═════ Data listing

(* ===== verification/Ext2Create.v ===== *)
(** * ext2: creating files and directories ([ext2_create.c])

    [ext2Mkdir] and [ext2Touch]: the split of the path at its last slash, the
    checks on the parent, the fresh inode, and the new directory entries. *)

From S2P Require Import Prelude Bytes FileTypes Paths Spinlock Disk Ext2Types Ext2Base Ext2Push Ext2Counters.
From S2P Require Import Ext2Example Ext2Inode Ext2Block Ext2Lookup Ext2Assign DirBlock.
From S2P Require Import Ext2Dirs.

(** ** Definitions *)

(** The index of the last [/] of the path, 0 when there is none. *)
Definition last_slash (path : list Z) : Z :=
  foldl (fun acc i => if path !!! Z.to_nat i =? slash then i else acc) 0 (seqZ 0 (zlen path)).

(** What is stored through a [char **symlinkResolve] that holds [sym]. *)
Definition resolved (sym r : option (list Z)) : option (list Z) :=
  match r with Some t => Some t | None => sym end.

(** The parent of the path: its inode number (0 when it cannot be resolved) and
    the symbolic link met on the way. *)
Definition parent_inode (junk path : list Z) (sym : option (list Z))
    : M fs (Z * option (list Z)) :=
  let lastSlash := last_slash path in
  if 0 <? lastSlash then
    let! (inode, r) := ext2TraversePath junk (take (Z.to_nat lastSlash) path) EXT2_ROOT_INODE true in
    ret (inode, resolved sym r)
  else ret (2, sym).

(** [Ext2Inode newInode = {0}] with its permission, times and link count set. *)
Definition new_inode (perm time links : Z) : Ext2Inode :=
  mkInode (u16 perm) 0 0 (u32 time) (u32 time) (u32 time) 0 0 links 0 0 0
    (replicate 15 0) 0 0 0 0 (replicate 12 0).

(** [ext2DirAllocate] takes the length of the name as a [uint8_t]. *)
Definition as_filename (name : list Z) : list Z := take (Z.to_nat (u8 (zlen name))) name.

Definition dot : list Z := [46].
Definition dotdot : list Z := [46; 46].

(** The result is the [size_t] returned and what [*symlinkResolve] holds; [time] is
    [timerBootUnix + timerTicks / 1000]. *)
Definition ext2Mkdir (junk : list Z) (time : Z) (dirname : list Z) (mode : Z)
    (sym : option (list Z)) : M fs (Z * option (list Z)) :=
  let! e := gets ext2 in
  let! (inode, sym) := parent_inode junk dirname sym in
  if inode =? 0 then ret (ERR ENOENT, sym)
  else if zlen dirname =? 0 then fault
  else
    let name := drop (Z.to_nat (last_slash dirname + 1)) dirname in
    if zlen name =? 0 then ret (ERR EEXIST, sym)
    else
      let! inodeContents := ext2InodeFetch inode in
      if Z.land (permission inodeContents) S_IFDIR =? 0 then ret (ERR ENOTDIR, sym)
      else
        let! there := ext2Traverse junk inode name in
        if negb (there =? 0) then ret (ERR EEXIST, sym)
        else
          let newInode := new_inode (Z.lor S_IFDIR mode) time 2 in
          let group := INODE_TO_BLOCK_GROUP u32 e inode in
          let! newInodeNum := ext2InodeFind (s32 group) in
          ext2InodeModifyM newInodeNum newInode ;;;
          let! (_, newInode) := ext2DirAllocate junk newInodeNum newInode dot 2 newInodeNum in
          let! (_, newInode) := ext2DirAllocate junk newInodeNum newInode dotdot 2 inode in
          let! (_, inodeContents) :=
            ext2DirAllocate junk inode inodeContents (as_filename name) 2 newInodeNum in
          let inodeContents := set_hard_links (u16 (hard_links inodeContents + 1)) inodeContents in
          ext2InodeModifyM inode inodeContents ;;;
          ret (0, sym).

Definition ext2Touch (junk : list Z) (time : Z) (filename : list Z) (mode : Z)
    (sym : option (list Z)) : M fs (Z * option (list Z)) :=
  let! e := gets ext2 in
  let! (inode, sym) := parent_inode junk filename sym in
  if inode =? 0 then ret (ERR ENOENT, sym)
  else if zlen filename =? 0 then fault
  else
    let name := drop (Z.to_nat (last_slash filename + 1)) filename in
    if zlen name =? 0 then ret (ERR EISDIR, sym)
    else
      let! inodeContents := ext2InodeFetch inode in
      if Z.land (permission inodeContents) S_IFDIR =? 0 then ret (ERR ENOTDIR, sym)
      else
        let! there := ext2Traverse junk inode name in
        if negb (there =? 0) then ret (ERR EEXIST, sym)
        else
          let newInode := new_inode (Z.lor S_IFREG mode) time 1 in
          let group := INODE_TO_BLOCK_GROUP u32 e inode in
          let! newInodeNum := ext2InodeFind (s32 group) in
          ext2InodeModifyM newInodeNum newInode ;;;
          let! _ := ext2DirAllocate junk inode inodeContents (as_filename name) 1 newInodeNum in
          ret (0, sym).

══════════

Exercise aim: Only the lines above from the one with "(** * ext2: creating" up to and including the one with "let lastSlash := last_slash path in" should be repeated, exactly as written.

Result for this task:
(** * ext2: creating files and directories ([ext2_create.c])

    [ext2Mkdir] and [ext2Touch]: the split of the path at its last slash, the
    checks on the parent, the fresh inode, and the new directory entries. *)

From S2P Require Import Prelude Bytes FileTypes Paths Spinlock Disk Ext2Types Ext2Base Ext2Push Ext2Counters.
From S2P Require Import Ext2Example Ext2Inode Ext2Block Ext2Lookup Ext2Assign DirBlock.
From S2P Require Import Ext2Dirs.

(** ** Definitions *)

(** The index of the last [/] of the path, 0 when there is none. *)
Definition last_slash (path : list Z) : Z :=
  foldl (fun acc i => if path !!! Z.to_nat i =? slash then i else acc) 0 (seqZ 0 (zlen path)).

(** What is stored through a [char **symlinkResolve] that holds [sym]. *)
Definition resolved (sym r : option (list Z)) : option (list Z) :=
  match r with Some t => Some t | None => sym end.

(** The parent of the path: its inode number (0 when it cannot be resolved) and
    the symbolic link met on the way. *)
Definition parent_inode (junk path : list Z) (sym : option (list Z))
    : M fs (Z * option (list Z)) :=
  let lastSlash := last_slash path in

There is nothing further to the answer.